Frauen in Technik – und Männer in “Frauenberufe”

Sebastian Manhart 13.08.2012 20:57 Comments Off on Frauen in Technik – und Männer in “Frauenberufe”
Frauen in Technik – und Männer in “Frauenberufe”

Seit vielen Jahren werden (zumindest in Vorarlberg 😉 ) Mädchen als die große Chance gesehen, den Technikermangel, der sich ja rein aus demographischen Gründen schon lange ankündigt (ein Blick in die Geburtenstatistik hätte so manchem Entscheidungsträger geholfen), wenn schon nicht zu beseitigen, dann doch wesentlich zu lindern. Seit 12 Jahren gibt es deshalb in der V.E.M. den (hoffentlich) bewusstseinsbildenden Aktionstag “Frauen in Technik” (www.frauen-in-technik.at) – seit Anfang 2011 erweitert um das Projekt “I kann’s! I trau mer’s zu!” (www.ikanns.at). Projektbeschreibungen gibt’s auf den beiden genannten Websites. Infos zur Geschlechterverteilung im heurigen Lehrlingsjahrgang in Vorarlberg gibt’s übrigens auf vem.at.

In den letzten beiden Wochen (ein Post ist schon deutlich älter, passt aber trotzdem perfekt hierher) haben drei Blogger-Kollegen drei durchaus nachahmenswerte Aktionen vor den Vorhang geholt (detailliertere Beschreibungen gibt es jeweils in den Posts – darum bin ich faul und poste hier nur die Links dazu. Die Bilder stammen auch aus der jeweiligen Quelle):

Tobias Kärcher nahm auf wollmilchsau.de die Lehrlingsaktivitäten von Airbus unter dem Motto “Mädchen machen mehr” unter die Lupe.

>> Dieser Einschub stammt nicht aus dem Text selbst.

(** The branch that inserts the first or the next subscription. *)
Lemma create_spec db token state account created clear now stored action db' :
  let db0 := with_subscriptions db (delete account (bdb_subscriptions db)) in
  billing_wf db ->
  (forall r, bdb_subscriptions db !! account = Some r ->
     sub_stripe_subscription_id r <> st_subscription_id state
     /\ is_open_subscription (sub_status r) = false) ->
  (let! row := subscription_values (new_row ("bsub_" +:+ token) now) state account
       (resolve_plan state).1
       (if truthy (st_discount_coupon_id state)
           && bool_decide ((resolve_plan state).1 = Some FOUNDING_PLAN_CODE)
        then Some "founding" else None) (resolve_plan state).2 created clear now in
   let! db1 := insert_subscription db0 row in
   let! stored := _fetch db1 (st_subscription_id state) in
   let! (_, db2) := _reconcile_target_icp_territories db1 stored now in
   Ok (stored, "created", db2)) = Ok (stored, action, db') ->
  sync_outcome db state account created stored action db'.
Proof.
  intros db0 Hwf Hclosed H.
  apply result_bind_Ok in H as (row & Hrow & H). apply subscription_values_spec in Hrow.
  apply result_bind_Ok in H as (db1 & Hins & H). apply insert_subscription_spec in Hins.
  destruct Hins as (-> & Hex & Hfree). rewrite (sy_account _ _ _ _ _ Hrow) in *.
  rewrite (sy_sid _ _ _ _ _ Hrow) in Hfree. simpl in Hex, Hfree.
  assert (E : with_subscriptions db0 (<[account := row]> (bdb_subscriptions db0))
              = with_subscriptions db (<[account := row]> (bdb_subscriptions db)))
    by (unfold db0, with_subscriptions; simpl; by rewrite insert_delete_eq).
  rewrite E in H.
  assert (Hfree' : forall b s, b <> account -> bdb_subscriptions db !! b = Some s ->
            sub_stripe_subscription_id s <> st_subscription_id state)
    by (intros b s Hb Hs; apply (Hfree b); by rewrite lookup_delete_ne).
  apply result_bind_Ok in H as (stored' & Hf & H). apply result_bind_Ok in H as ([l db2] & Hr & H).
  simplify_eq. rewrite <- (sy_sid _ _ _ _ _ Hrow) in Hf.
  apply (written_back _ _ _ _ _ _ _) in Hr as [-> Hdb]; [| |done].
  - by apply (sync_created _ _ _ _ (new_row ("bsub_" +:+ token) now) row).
  - eapply (billing_wf_subscription db _ account row Hwf); try done.
    + apply Hrow.
    + intros b s Hb Hs. rewrite (sy_sid _ _ _ _ _ Hrow). by apply (Hfree' b).
Qed.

Wolfgang Brickwedde beleuchtete auf competitiverecruiting.de die umfassenden Aktivitäten der Verkehrsbetriebe Zürich auf der Suche nach Tramfahrerinnen. Ich habe mir schon länger vorgenommen, die wirklich beispielhaften Aktionen der VBZ eigens vorzustellen – hoffentlich komme ich bald dazu …

In die komplett entgegengesetzte Richtung (Männer in Frauenberufe) arbeitet die Initiative “Vielfalt Mann!“: Joachim Diercks (Recrutainment bzw. Cyquest) beschreibt die Versuche der Hamburger Kitas, Männer für den Erzieherberuf zu begeistern.

Allen Initiativen ist eines gemein: Sie versuchen, traditionelle Rollenbilder aufzubrechen – Rollenbilder, die in unserer Gesellschaft tief verankert sind. Sie können in ihrer Gesamtheit einen wichtigen Beitrag zum Aufbrechen dieser Klischees liefern – wo jedoch der feste (politische) Wille fehlt, unsere Gesellschaft moderner zu gestalten, werden sie letztlich wohl nur ein Tropfen auf den heißen Stein bleiben … In diesen Rollenbildern liegt ua ja auch der wesentliche Grund für Gehaltsunterschiede zwischen Männern und Frauen: Frauen arbeiten oft in Branchen, in denen die Durchschnittslöhne niedriger und der Anteil der Teilzeitjobs höher ist.